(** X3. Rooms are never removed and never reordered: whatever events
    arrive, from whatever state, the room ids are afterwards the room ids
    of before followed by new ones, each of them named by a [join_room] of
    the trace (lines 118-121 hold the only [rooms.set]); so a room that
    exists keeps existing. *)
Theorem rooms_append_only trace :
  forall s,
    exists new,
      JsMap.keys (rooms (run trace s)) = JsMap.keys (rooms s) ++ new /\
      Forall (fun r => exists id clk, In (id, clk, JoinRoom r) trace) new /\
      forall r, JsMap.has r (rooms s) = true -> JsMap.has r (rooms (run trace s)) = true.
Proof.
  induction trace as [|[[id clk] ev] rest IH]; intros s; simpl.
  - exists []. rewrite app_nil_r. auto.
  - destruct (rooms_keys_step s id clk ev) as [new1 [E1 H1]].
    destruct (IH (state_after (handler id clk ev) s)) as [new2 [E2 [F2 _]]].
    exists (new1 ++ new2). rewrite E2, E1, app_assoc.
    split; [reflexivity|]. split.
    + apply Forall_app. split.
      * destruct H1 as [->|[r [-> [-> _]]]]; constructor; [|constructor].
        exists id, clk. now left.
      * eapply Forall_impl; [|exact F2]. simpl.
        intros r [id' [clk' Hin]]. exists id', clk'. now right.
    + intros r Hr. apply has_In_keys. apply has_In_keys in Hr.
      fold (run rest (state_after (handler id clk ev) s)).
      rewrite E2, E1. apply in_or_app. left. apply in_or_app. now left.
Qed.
================================
- **WHAT IS REQUIRED**: Without leaving anything out, output all of the data above exactly.

- **THE COMPLETED TASK**:
(** X3. Rooms are never removed and never reordered: whatever events
    arrive, from whatever state, the room ids are afterwards the room ids
    of before followed by new ones, each of them named by a [join_room] of
    the trace (lines 118-121 hold the only [rooms.set]); so a room that
    exists keeps existing. *)
Theorem rooms_append_only trace :
  forall s,
    exists new,
      JsMap.keys (rooms (run trace s)) = JsMap.keys (rooms s) ++ new /\
      Forall (fun r => exists id clk, In (id, clk, JoinRoom r) trace) new /\
      forall r, JsMap.has r (rooms s) = true -> JsMap.has r (rooms (run trace s)) = true.
Proof.
  induction trace as [|[[id clk] ev] rest IH]; intros s; simpl.
  - exists []. rewrite app_nil_r. auto.
  - destruct (rooms_keys_step s id clk ev) as [new1 [E1 H1]].
    destruct (IH (state_after (handler id clk ev) s)) as [new2 [E2 [F2 _]]].
    exists (new1 ++ new2). rewrite E2, E1, app_assoc.
    split; [reflexivity|]. split.
    + apply Forall_app. split.
      * destruct H1 as [->|[r [-> [-> _]]]]; constructor; [|constructor].
        exists id, clk. now left.
      * eapply Forall_impl; [|exact F2]. simpl.
        intros r [id' [clk' Hin]]. exists id', clk'. now right.
    + intros r Hr. apply has_In_keys. apply has_In_keys in Hr.
      fold (run rest (state_after (handler id clk ev) s)).
      rewrite E2, E1. apply in_or_app. left. apply in_or_app. now left.
Qed.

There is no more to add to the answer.